Now if your operation is the production of bees, that skews the value of drones and you may wish to be selective on which colonies to favor or discourage drone production in.

If you are very isolated with only a handful of colonies it likely would be good insurance to encourage drones but if you are in high bee population area, not so much.

Not so easy to come up with one simple answer and claim "enough said".


----------



## NoWIBeek (May 27, 2019)

crofter said:


> ... If you are very isolated with only a handful of colonies it likely would be good insurance to encourage drones but if you are in high bee population area, not so much.


Not knowing my area as far as honey bees go I think I can say with some confidence that my bees live in an area that is fairly isolated. I know of no other beekeepers in my town , though, there may be some. We're in the northwoods with little agriculture. Last spring/summer, BB (before Bs) I looked at blossoms regularly as I tried in vain to catch a swarm. With that activity I came to the conclusion that I live in a bee desert. Lots of pollinators, Bumbles, black bees, hummers, hummingbird moths, etc., but I only saw one honey bee all summer. Contrast that with this spring with two building colonies and bees are everywhere.

I'm happy with whatever results from my experiments with being TF. I am saying TF even though I suspect both the package and the nuc I started with are both from non-treatment free apiary. That's another story altogether; the sources both lied about the origins of the bees until I picked them up... If they make it this winter I will be ecstatic. If not I'll continue my swarm trapping efforts until successful.


----------



## crofter (May 5, 2011)

I originally was probably as isolated as you are. After needing to do a thorough mite treatment on original nucs I only had to do minor treatment; could very likely managed TF as they were fierce groomers. That changed though as other bees have been brought in. Some people encourage drone production and timely culling for a mite control strategy but others are conscientious objectors. I brought in a few new queens for diversity in view of the inbreeding angle but have been told it probably was not necessary. 

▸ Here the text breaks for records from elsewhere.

Lemma collected_nil (st : state) : collected st st [] [].
Proof.
  split; [apply extends_same|]. split; [constructor|].
  split; constructor.
Qed.

Lemma collected_cons (st st' : state) d k s cs ds :
  collected
    (mkState (self st)
       (<[fresh (dom (heap st)) := Notions.mark k s d]> (heap st))) st' cs ds ->
  collected st st' (fresh (dom (heap st)) :: cs) (Notions.mark k s d :: ds).
Proof.
  set (c := fresh (dom (heap st))).
  intros ([Hself Hheap] & Hden & Hnd & Hfr). simpl in Hself, Hheap.
  pose proof (fresh_not_in st) as Hc. fold c in Hc.
  assert (heap st ⊆ <[c := Notions.mark k s d]> (heap st)) as Hsub
    by (apply insert_subseteq; exact Hc).
  split; [|split; [|split]].
  - split; [exact Hself|]. etransitivity; eassumption.
  - constructor; [|exact Hden].
    eapply lookup_weaken; [|exact Hheap]. apply lookup_insert_eq.
  - constructor; [|exact Hnd]. intros Hin.
    rewrite Forall_forall in Hfr. specialize (Hfr c Hin).
    unfold StoreNotions.fresh_for in Hfr. simpl in Hfr.
    rewrite lookup_insert_eq in Hfr. discriminate.
  - constructor; [exact Hc|].
    eapply Forall_impl; [exact Hfr|]. intros x Hx.
    unfold StoreNotions.fresh_for in *. simpl in Hx.
    eapply lookup_weaken_None; eassumption.
Qed.

Lemma collected_extends (st st' : state) cs ds :
  collected st st' cs ds -> extends st st'.
Proof. intros [H _]. exact H. Qed.

Lemma extends_insert (st : state) c v :
  heap st !! c = None ->
  extends st (mkState (self st) (<[c := v]> (heap st))).
Proof. intros Hc. split; [reflexivity|]. apply insert_subseteq, Hc. Qed.

(** The loop over the documents collects the copies that
    [exact_matches] lists. *)
Lemma exact_loop_sim terms refs ds (st : state) :
  refers st refs ds ->
  exists cs st',
    exact_loop Vectorizer DocVectors terms refs st = (Ok cs, st')
    /\ collected st st' cs (omap (Retriever.exact_match terms) ds).
Proof.
  intros Hd. revert st Hd. revert ds.
  induction refs as [|a rest IH]; intros ds st Hd;
    inversion Hd as [|a' d rest' ds' Ha Hrest]; subst.
  - exists [], st. split; [reflexivity|]. apply collected_nil.
  - cbn [exact_loop]. unfold bindS at 1. rewrite (read_ok st a d Ha).
    cbn [omap list_omap]. unfold Retriever.exact_match at 1.
    destruct (fst (Retriever.scan_terms _ _ _)) eqn:Efound.
    + rewrite (marked_copy_run st a d _ _ _ Ha).
      set (st1 := mkState _ _).
      assert (extends st st1) as Hext
        by (apply extends_insert, fresh_not_in).
      destruct (IH ds' st1 (refers_extends _ _ _ _ Hext Hrest))
        as (cs & st' & Hrun & Hcol).
      unfold bindS at 1. rewrite Hrun. unfold ret.
      eexists. eexists. split; [reflexivity|].
      apply collected_cons. exact Hcol.
    + apply IH. exact Hrest.
Qed.

Lemma simulates_ret {A B} (R : state -> A -> B -> Prop) (st : state) a b :
  R st a b -> simulates R st (ret _ _ a) (Ok b).
Proof. intros H. split; [apply extends_same|exact H]. Qed.

Lemma simulates_raise {A B} (R : state -> A -> B -> Prop) (st : state) e e' :
  simulates R st (raise _ _ e) (Raise e').
Proof. split; [apply extends_same|exact I]. Qed.

Lemma simulates_bind {A B A' B'} (R : state -> A -> B -> Prop)
    (R' : state -> A' -> B' -> Prop) (st : state) m f r g :
  simulates R st m r ->
  (forall st1 a b, extends st st1 -> R st1 a b ->
     simulates R' st1 (f a) (g b)) ->
  simulates R' st (bindS _ _ m f) (bind r g).
Proof.
  unfold StoreNotions.simulates, bindS. intros Hm Hf.
  destruct (m st) as [[a|e] st1], r as [b|e']; simpl in *;
    destruct Hm as [Hext Hag]; try contradiction.
  - specialize (Hf st1 a b Hext Hag).
    destruct (f a st1) as [r2 st2]. destruct Hf as [Hext2 Hag2].
    split; [eapply extends_trans; eassumption|exact Hag2].
  - split; [exact Hext|exact I].
Qed.

Lemma simulates_try {A B} (R : state -> A -> B -> Prop) (st : state) m r a b :
  simulates R st m r -> (forall st1, extends st st1 -> R st1 a b) ->
  simulates R st (tryS _ _ m (fun _ => ret _ _ a))
    (try_except r (fun _ => Ok b)).
Proof.
  unfold StoreNotions.simulates, tryS. intros Hm Hab.
  destruct (m st) as [[x|e] st1], r as [y|e']; simpl in *;
    destruct Hm as [Hext Hag]; try contradiction; split; auto.
Qed.

Lemma simulates_weaken {A B} (R R' : state -> A -> B -> Prop) (st : state)
    m r :
  simulates R st m r -> (forall st1 a b, extends st st1 -> R st1 a b ->
                           R' st1 a b) ->
  simulates R' st m r.
Proof.
  unfold StoreNotions.simulates. intros Hm HR.
  destruct (m st) as [[x|e] st1], r as [y|e']; simpl in *;
    destruct Hm as [Hext Hag]; try contradiction; split; auto.
Qed.

(** The loop over the best indices collects the copies that
    [tfidf_loop] lists, or raises as it does. *)
Lemma tfidf_loop_sim refs ds sims idxs (st : state) :
  refers st refs ds ->
  simulates (fun st' cs tf => collected st st' cs tf) st
    (tfidf_loop Vectorizer DocVectors refs sims idxs)
    (Retriever.tfidf_loop ds sims idxs).
Proof.
  intros Hd. revert st Hd.
  induction idxs as [|i rest IH]; intros st Hd.
  - apply simulates_ret, collected_nil.
  - cbn [tfidf_loop Retriever.tfidf_loop].
    destruct (sims !! i) as [s|]; [|apply simulates_raise].
    destruct (Qltb 0.05 s); [|apply IH; exact Hd].
    pose proof (denotes_lookup _ _ _ i Hd) as Hi.
    destruct (refs !! i) as [a|], (ds !! i) as [d|]; try contradiction;
      [|apply simulates_raise].
    unfold StoreNotions.simulates.
    rewrite (marked_copy_run st a d _ _ _ Hi).
    set (st1 := mkState _ _).
    assert (extends st st1) as Hext by (apply extends_insert, fresh_not_in).
    pose proof (IH st1 (refers_extends _ _ _ _ Hext Hd)) as H1.
    unfold StoreNotions.simulates in H1. unfold bindS.
    destruct (tfidf_loop Vectorizer DocVectors refs sims rest st1)
      as [[cs|e] st'] eqn:Hrun;
      destruct (Retriever.tfidf_loop ds sims rest) as [tf|e'];
      simpl in H1 |- *; destruct H1 as [Hext1 Hag]; try contradiction;
      (split; [eapply extends_trans; eassumption|]); simpl; [|exact I].
    apply collected_cons. exact Hag.
Qed.

(** *** Reading through references *)

Lemma getitem_file_name_run (st : state) a d :
  heap st !! a = Some d ->
  getitem_file_name Vectorizer DocVectors a st
  = (Retriever.get_file_name d, st).
Proof.
  intros Ha. unfold getitem_file_name, bindS. rewrite (read_ok st a d Ha).
  reflexivity.
Qed.

Lemma getitem_score_run (st : state) a d :
  heap st !! a = Some d ->
  getitem_score Vectorizer DocVectors a st = (Retriever.get_score d, st).
Proof.
  intros Ha. unfold getitem_score, bindS. rewrite (read_ok st a d Ha).
  reflexivity.
Qed.

Lemma doc_id_run (st : state) a d :
  heap st !! a = Some d ->
  doc_id Vectorizer DocVectors a st = (Retriever.doc_id d, st).
Proof.
  intros Ha. unfold doc_id, bindS. rewrite (read_ok st a d Ha).
  reflexivity.
Qed.

Lemma mapS_sim {B} (f : addr -> St B) (g : Retriever.Doc -> result B)
    (st : state) refs ds :
  refers st refs ds ->
  (forall a d, heap st !! a = Some d -> f a st = (g d, st)) ->
  mapS Vectorizer DocVectors f refs st = (map_result g ds, st).
Proof.
  intros Hd Hf.
  induction Hd as [|a d refs ds Ha _ IH]; [reflexivity|].
  cbn [mapS map_result]. unfold bindS at 1. rewrite (Hf a d Ha).
  destruct (g d) as [y|e]; [|reflexivity].
  unfold bindS. rewrite IH.
  destruct (map_result g ds) as [ys|e]; reflexivity.
Qed.
Lemma for_each_send_world tasks w :
  (for_each (fun task => send task.1 task.2) tasks w).1
  = {| trace := trace w ++ dispatch tasks; token_tracker := token_tracker w |}.
Proof.
  revert w. induction tasks as [|task tasks IH]; intros w.
  - simpl. unfold dispatch. simpl. by rewrite app_nil_r, world_eta.
  - simpl. unfold bind at 1. rewrite send_run.
    match goal with
    | |- context [bind _ _ ?w0] =>
        pose proof (IH w0) as Hw; destruct (for_each_send tasks w0) as (w1 & sent & Hrun & _)
    end.
    unfold bind at 1. rewrite Hrun in Hw |- *. simpl in *. subst w1.
    unfold dispatch. simpl. by rewrite <- app_assoc.
Qed.

End OrderFacts.

Section BarrierFacts.

Context (ainvoke : nat -> list message -> outcome response).

Lemma gather_unfold sched tasks w w0 sent :
  for_each (fun task => send task.1 task.2) tasks w = (w0, Returned sent) ->
  gather ainvoke sched tasks w
  = match fold_run (answer ainvoke sent) (replicate (length tasks) None)
                   (completion_order (length tasks) sched) w0 with
    | (w', Returned slots) => (w', Returned (omap id slots))
    | (w', Raised e) => (w', Raised e)
    end.
Proof.
  intros Hsend. unfold gather. unfold bind at 1. rewrite Hsend.
  unfold bind at 1.
  destruct (fold_run _ _ _ w0) as [w' [e|slots]]; reflexivity.
Qed.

I ran some frames of foundationless but found the drone production to be ridiculous. Some people have different views on this but in my cold climate with my bees it did not suit me. It is more practical I found to create dedicated drone space though rather than have it willy nillly over all comb areas. I believe in managing drones. There are naturally no honey bees up here so I dont worry at all about so called "natural beekeeping".


----------



## JWPalmer (May 1, 2017)

If NoWIBeek is truly as isolated as he believes, there is a good chance his TF efforts will succeed, even using less than optimal stock. I suspect however, that there are feral bees around and subsequent matings will only serve to improve his chances. In that case, keeping the southern package/ almond bee drones to a minimum might be a good idea for now.


----------



## Michael Bush (Aug 2, 2002)

I have a lot of foundationless frames. I have a lot of drone comb. I put it on the outside of the boxes. I never cull it. I never remove it. I never kill drones.


----------



## shinbone (Jul 5, 2011)

(Just a note that I do not practice TF beekeeping.)

One Spring I inserted foundationless frames into a robust and vigorous hive. I put one foundationless frame into the center of each box of the brood nest. The bees built the frames out post-haste as drone comb and went to town producing drones. That hive produced huge amounts of drones, and the hive itself was quite big. However, roughly 50% of the hive population was eventually drones. There were so many drones I could never find the queen with all the "big" bees on the frames. Despite the large hive population, that hive did not produce much honey. My goal is honey production, and that experiment was a disaster towards that goal. Never doing that again.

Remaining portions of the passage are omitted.